**Work instructions**
Copy the lines verbatim, beginning with the line that contains "rewrite zlen_splice; rewrite" and continuing through the end of the data, and only those lines.

[Start of section]

(* ===== verification/ChunkManagerSpec.v ===== *)
(** * What the chunk manager does: theorems about ChunkManager.v

    The abstraction is [byte_at]: the byte a manager shows at a position,
    from the staged change of its chunk if there is one, else from the store,
    else zero.  Reads return it, writes and truncations update it, and a
    flush moves it from the staged changes to the store without changing it.
    All theorems are against the interface [ChunkStoreLaws]. *)

From S2P Require Import Prelude RustStd Error Keys SlateDb ChunkStore ChunkLayout ChunkManager.

(** ** Keys in the store *)

(** Every key of the chunk family is the key of a chunk. *)
Definition wf_chunk_keys (m : kv) : Prop :=
  forall k, is_Some (m !! k) -> family k = Some (byte_of 99) ->
  exists f i, is_u64 f /\ is_u64 i /\ k = chunk_key f i.

Lemma wf_chunk_keys_empty : wf_chunk_keys ∅.
Proof. intros k. rewrite lookup_empty. by intros []. Qed.

(** A write keeps this unless it puts a malformed key of the family. *)
Definition op_chunk_keys (o : WriteOp) : Prop :=
  match o with
  | Put k _ => family k = Some (byte_of 99) ->
      exists f i, is_u64 f /\ is_u64 i /\ k = chunk_key f i
  | Delete _ => True
  end.

Lemma wf_chunk_keys_batch m b :
  Forall op_chunk_keys b -> wf_chunk_keys m -> wf_chunk_keys (apply_batch m b).
Proof.
  intros Hb. revert m. induction Hb as [|o b Ho _ IH]; intros m Hm; [done|].
  apply IH. intros k Hk Hfam. rewrite lookup_apply_op in Hk. case_decide as Heq; [|by apply Hm].
  subst k. destruct o as [k v|k]; simpl in *; [by apply Ho|by destruct Hk].
Qed.

Lemma chunk_key_ascii f i b :
  is_u64 f -> is_u64 i -> b ∈ chunk_key f i -> byte_val b < 128.
Proof.
  intros Hf Hi. rewrite chunk_key_fixed, chunk_prefix_fixed by done.
  assert (Hhex : forall z, b ∈ hex_fixed 16 z -> byte_val b < 128).
  { intros z (d & Hd & ->)%hex_fixed_digits. pose proof (hex_digit_range d Hd). lia. }
  rewrite !elem_of_app. intros [[Hb|[Hb|Hb]]|Hb]; [|by eauto| |by eauto].
  - repeat (apply elem_of_cons in Hb as [->|Hb]; [vm_compute; done|]).
    by apply not_elem_of_nil in Hb.
  - repeat (apply elem_of_cons in Hb as [->|Hb]; [vm_compute; done|]).
    by apply not_elem_of_nil in Hb.
Qed.

(** The index is read back from the key. *)
Lemma parse_chunk_key f i : is_u64 f -> is_u64 i -> parse_chunk_idx (chunk_key f i) = Ok i.
Proof.
  intros Hf Hi. unfold parse_chunk_idx.
  rewrite utf8_valid_ascii by (intros b; by apply chunk_key_ascii).
  rewrite chunk_key_fixed, chunk_prefix_fixed by done.
  change (bytes_of "/") with [byte_slash]. rewrite <-!app_assoc. cbn [app].
  rewrite (app_assoc (bytes_of "c/")).
  rewrite rsplit_next_app.
  - cbn [ok_or res_bind]. by rewrite u64_parse_hex_fixed.
  - intros (d & Hd & Heq)%hex_fixed_digits. pose proof (hex_digit_range d Hd) as [_ Hne].
    apply Hne. rewrite <-Heq. done.
Qed.
(* ===== verification/FileSpec.v ===== *)
(** * What a file is: the abstract specification of a file handle

    A file is a list of bytes with a position.  The operations of the trait
    [FileHandle] act on it as DuckDB expects of a local file; a program is a
    sequence of them.  FileRefinement.v proves that the handles of
    rust/src/file_handle.rs implement this specification. *)

From S2P Require Import Prelude Error.

Record File := {
  bytes : list byte;
  pos : Z;
  readable : bool;
  writable : bool;
  appending : bool
}.

Inductive Op :=
  | OpPread (n offset : Z)
  | OpPwrite (data : list byte) (offset : Z)
  | OpRead (n : Z)
  | OpWrite (data : list byte)
  | OpSeek (p : Z)
  | OpReset
  | OpTruncate (n : Z)
  | OpSync
  | OpSize.

#[global] Instance op_eq_dec : EqDecision Op.
Proof. solve_decision. Defined.

(** What the caller of an operation sees. *)
Inductive Obs :=
  | OBytes (l : list byte)
  | ONum (n : Z)
  | OUnit
  | OError (c : ErrorCode).

(** The arguments are machine integers and buffers of memory. *)
Definition op_u64 (o : Op) : Prop :=
  match o with
  | OpPread n offset => is_u64 n /\ is_u64 offset
  | OpPwrite data offset => is_u64 offset
  | OpRead n | OpSeek n | OpTruncate n => is_u64 n
  | _ => True
  end.

Definition set_bytes (f : File) (l : list byte) : File :=
  {| bytes := l; pos := pos f; readable := readable f; writable := writable f;
     appending := appending f |}.
Definition set_pos (f : File) (p : Z) : File :=
  {| bytes := bytes f; pos := p; readable := readable f; writable := writable f;
     appending := appending f |}.

(** The bytes from [offset], at most [n] of them. *)
Definition read_at (l : list byte) (n offset : Z) : list byte :=
  take (Z.to_nat n) (drop (Z.to_nat offset) l).

(** Overwrite from [offset]; a gap before it is filled with zeroes. *)
Definition write_at (l d : list byte) (offset : Z) : list byte :=
  splice (vec_resize l (Z.max (zlen l) (offset + zlen d))) offset d.

Definition spec_pwrite (f : File) (data : list byte) (offset : Z) : Obs * File :=
  if negb (writable f) then (OError CodeReadOnlyViolation, f)
  else if bool_decide (data = []) then (OUnit, f)
  else if 2 ^ 64 <=? offset + zlen data then (OError CodeInvalidArgument, f)
  else (OUnit, set_bytes f (write_at (bytes f) data offset)).

Definition spec_step (o : Op) (f : File) : Obs * File :=
  match o with
  | OpPread n offset =>
      if readable f then (OBytes (read_at (bytes f) n offset), f)
      else (OError CodeInvalidArgument, f)
  | OpPwrite data offset => spec_pwrite f data offset
  | OpRead n =>
      let l := read_at (bytes f) n (pos f) in
      if bool_decide (l = []) then (OBytes [], f)
      else if readable f then (OBytes l, set_pos f (pos f + zlen l))
      else (OError CodeInvalidArgument, f)
  | OpWrite data =>
      let offset := if appending f then zlen (bytes f) else pos f in
      match spec_pwrite f data offset with
      | (OUnit, f') => (ONum (zlen data), set_pos f' (offset + zlen data))
      | e => e
      end
  | OpSeek p => (OUnit, set_pos f p)
  | OpReset => (OUnit, set_pos f 0)
  | OpTruncate n =>
      if writable f then (OUnit, set_bytes f (vec_resize (bytes f) n))
      else (OError CodeReadOnlyViolation, f)
  | OpSync => (OUnit, f)
  | OpSize => (ONum (zlen (bytes f)), f)
  end.

Fixpoint spec_run (os : list Op) (f : File) : list Obs * File :=
  match os with
  | [] => ([], f)
  | o :: os =>
      let '(x, f) := spec_step o f in
      let '(xs, f) := spec_run os f in
      (x :: xs, f)
  end.

(** ** Lemmas *)

Lemma zlen_read_at l n offset :
  0 <= n -> 0 <= offset -> zlen (read_at l n offset) = Z.min n (Z.max 0 (zlen l - offset)).
Proof. intros. unfold read_at. rewrite zlen_take, zlen_drop by done. lia. Qed.

Lemma zbyte_read_at l n offset i :
  0 <= offset -> 0 <= i < n -> zbyte (read_at l n offset) i = zbyte l (offset + i).
Proof.
  intros Ho Hi. unfold read_at. rewrite zbyte_take, decide_True by lia.
  by rewrite zbyte_drop by lia.
Qed.

Lemma zlen_write_at l d offset :
  0 <= offset -> zlen (write_at l d offset) = Z.max (zlen l) (offset + zlen d).
Proof.
  intros Ho. pose proof (zlen_nonneg d). unfold write_at.
  rewrite zlen_splice; rewrite ?zlen_resize; lia.
Qed.

Lemma zbyte_resize_all l n i :
  0 <= n -> zbyte (vec_resize l n) i = if decide (i < n) then zbyte l i else x00.
Proof.
  intros Hn. case_decide; [by apply zbyte_resize|].
  apply zbyte_ge. rewrite zlen_resize; lia.
Qed.

Lemma zbyte_write_at l d offset i :
  0 <= offset -> 0 <= i ->
  zbyte (write_at l d offset) i =
    if decide (offset <= i < offset + zlen d) then zbyte d (i - offset) else zbyte l i.
Proof.
  intros Ho Hi. pose proof (zlen_nonneg d). unfold write_at.
  rewrite zbyte_splice by (rewrite ?zlen_resize; lia).
  case_decide; [done|]. rewrite zbyte_resize_all by lia. case_decide; [done|].
  by rewrite zbyte_ge by lia.
Qed.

[End of section]

**Answer box**
  rewrite zlen_splice; rewrite ?zlen_resize; lia.
Qed.

Lemma zbyte_resize_all l n i :
  0 <= n -> zbyte (vec_resize l n) i = if decide (i < n) then zbyte l i else x00.
Proof.
  intros Hn. case_decide; [by apply zbyte_resize|].
  apply zbyte_ge. rewrite zlen_resize; lia.
Qed.

Lemma zbyte_write_at l d offset i :
  0 <= offset -> 0 <= i ->
  zbyte (write_at l d offset) i =
    if decide (offset <= i < offset + zlen d) then zbyte d (i - offset) else zbyte l i.
Proof.
  intros Ho Hi. pose proof (zlen_nonneg d). unfold write_at.
  rewrite zbyte_splice by (rewrite ?zlen_resize; lia).
  case_decide; [done|]. rewrite zbyte_resize_all by lia. case_decide; [done|].
  by rewrite zbyte_ge by lia.
Qed.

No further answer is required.